Having finished the first series that I plan to publish on quantum economics (others are planned), it became clear that explaining the use of this thinking was important before moving on to further ideas. The result is a new series, called The Quantum Essays, of which the fourth (and last, for the time being) is below. Previous posts are listed at the end of the post.

Like many of the essays in this series, this one was written in response to a comment on this blog, this time by someone called Roger. I take responsibility for the reaction. 

A list of essays in this series, which explore ideas flowing from my first series on quantum economics, is to be found at the end of this essay. 
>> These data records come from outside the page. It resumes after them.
(** 256.0 is the code 120, but the encoder answers the largest code (448.0); a
    magnitude below the subnormals gives the low mantissa bits; and the one of the
    4-bit format decodes to 2. *)
Example e4_encode_256 : E4m3.units 120 = f32_units 1132462080 ∧ E4m3.from_f32 1132462080 = 126.
Proof. split; run. Qed.
Example e4_encode_tiny : E4m3.from_f32 922746887 (* 2^-17 and 7 units more *) = 7.
Proof. run. Qed.
Example e2_one : E2m1.to_halves E2m1.ONE = 4 ∧ E2m1.to_halves 2 = 2.
Proof. split; run. Qed.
Quantum economics, discounting, and the cost of inaction

Economics has long had a problem with time. Its preferred solution has been to eliminate time altogether. The mechanism for doing so is discounting. This technical term conceals an extraordinary act of erasure.

Discounting rests on the claim that money today is worth more than money tomorrow. The logic is dressed up in the language of opportunity cost: people could invest their money elsewhere and get a return, so any future stream of income or benefit must be reduced in value to take account of this alternative. The higher the discount rate, the less weight is given to the future. At sufficiently high rates the future is discounted to nothing.

This is not a marginal detail. It is foundational to mainstream economics. Cost–benefit analyses of public investment apply discount rates as a matter of course. Infrastructure, education, health, or climate policies are all filtered through this lens. The outcome is predictable: the further away the benefits are, the less they count. In the language of the models, they vanish.

The intention is clear. Economics finds time messy. Different projects have different durations and unpredictable consequences. To produce neat models, economists want to eliminate that complexity. Discounting does the job. It compresses everything into the present, tidying the equations, but at the cost of turning the future into an irrelevance.

The consequence is disastrous. Discounting means that projects with benefits extending across decades or centuries – schools, sewer systems, clean water, public health, renewable energy, or action on climate change – are treated as if they have little or no value. Rules about “fiscal prudence” and “sound money” are, in truth, rules about ignoring time. They are mechanisms for making sure governments do not see the worth of long-term investment.

That is why it has become easy for governments to cut capital spending. In their own frameworks, the benefits of such spending disappear quickly, but the costs are always immediate. This bias towards short-termism is not an accident of political convenience. It is baked into the very economics that guides decision-making.

Contrast this with physics. Quantum mechanics treats time as a parameter, a fundamental backdrop against which probabilities unfold. Relativity, on the other hand, shows us that time bends, stretching and contracting depending on an object's speed and gravitational field. Neither perspective eliminates time. Both accept that it is central. Economics, however, has tried to wish it away.

The truth is that time cannot be eliminated. It is the medium in which all human activity occurs. That is why ignoring it in economics is such a profound mistake. And that is where the concept of sustainable cost accounting matters.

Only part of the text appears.